● **Instructions for the task**:
Everything from the line containing "apply (validated_dispatch_table Sample.loads" to the end of the material, both ends included, should be repeated exactly; please give only those lines.

● **Extracted information**:
(** ** Dispatch after validation *)

(** X15.  The validator and the dispatcher compose without surprises: a
    request that passed the validator is a mapping with a string under
    [method], and dispatch on it ends in exactly one of five ways -- "method
    is missing" for the empty name, "method is not found" for a name the
    table lacks, the [TypeError] of a non-empty list under [params] (which
    names the callee), the result of the registered handler, or the failure
    the handler raised.  No other exception (no attribute, key or hashing
    error) can come out. *)
Theorem validated_dispatch_table (loads : string -> value + string)
        (methods : list (string * handler)) (request : value) :
  validated loads request ->
  exists d name,
    request = VDict d /\
    assoc "method" d = Some (VStr name) /\
    handle_request methods request =
      if String.eqb name "" then Raise MethodMissing
      else
        match assoc name methods with
        | None => Raise MethodNotFound
        | Some f =>
            match parameter_set
                    (match assoc "params" d with Some p => p | None => VNone end)
            with
            | Some kwargs =>
                match f kwargs with
                | inl result => Ret result
                | inr msg => Raise (HandlerError msg)
                end
            | None =>
                Raise (TypeError (callee f
                                    ++ " argument after ** must be a mapping, not list"))
            end
        end.
Proof.
  intros [text Hparse].
  destruct (@parse_request_shape loads text request Hparse)
    as (d & name & -> & _ & Hm & Hp).
  exists d, name. split; [reflexivity|]. split; [exact Hm|].
  destruct (String.eqb name "") eqn:Hname.
  - apply String.eqb_eq in Hname. subst name.
    now apply handle_request_empty_name.
  - apply String.eqb_neq in Hname.
    rewrite (@handle_request_named methods d name Hm Hname).
    destruct (assoc name methods) as [f|]; [|reflexivity]. cbv zeta.
    destruct (assoc "params" d) as [p|]; [|reflexivity].
    destruct p as [| | | | | l | kw]; try discriminate; try reflexivity.
    + destruct l; reflexivity.
    + destruct kw; reflexivity.
Qed.

Lemma validated_dispatch_table_witness :
  exists d name,
    Sample.led_list_request = VDict d /\
    assoc "method" d = Some (VStr name) /\
    handle_request Sample.methods Sample.led_list_request =
      if String.eqb name "" then Raise MethodMissing
      else
        match assoc name Sample.methods with
        | None => Raise MethodNotFound
        | Some f =>
            match parameter_set
                    (match assoc "params" d with Some p => p | None => VNone end)
            with
            | Some kwargs =>
                match f kwargs with
                | inl result => Ret result
                | inr msg => Raise (HandlerError msg)
                end
            | None =>
                Raise (TypeError (callee f
                                    ++ " argument after ** must be a mapping, not list"))
            end
        end.
Proof.
  apply (validated_dispatch_table Sample.loads Sample.methods Sample.led_list_request).
  exists Sample.led_list_text. reflexivity.
Defined.

(** X16.  A request mapping without a [method] key, or with a falsy value
    under it, is refused with "method is missing" whatever the table holds
    and whatever stands under [params]: the method is tested before the
    table is consulted and before the parameters are applied. *)
Theorem handle_request_without_method (methods : list (string * handler))
        (d : list (string * value)) :
  match assoc "method" d with
  | Some method => truthy method = false
  | None => True
  end ->
  handle_request methods (VDict d) = Raise MethodMissing.
Proof.
  intros H. unfold handle_request. simpl.
  destruct (assoc "method" d) as [m|]; simpl;
    destruct (assoc "params" d); simpl; try rewrite H; reflexivity.
Qed.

● **Task solution**:
  apply (validated_dispatch_table Sample.loads Sample.methods Sample.led_list_request).
  exists Sample.led_list_text. reflexivity.
Defined.

(** X16.  A request mapping without a [method] key, or with a falsy value
    under it, is refused with "method is missing" whatever the table holds
    and whatever stands under [params]: the method is tested before the
    table is consulted and before the parameters are applied. *)
Theorem handle_request_without_method (methods : list (string * handler))
        (d : list (string * value)) :
  match assoc "method" d with
  | Some method => truthy method = false
  | None => True
  end ->
  handle_request methods (VDict d) = Raise MethodMissing.
Proof.
  intros H. unfold handle_request. simpl.
  destruct (assoc "method" d) as [m|]; simpl;
    destruct (assoc "params" d); simpl; try rewrite H; reflexivity.
Qed.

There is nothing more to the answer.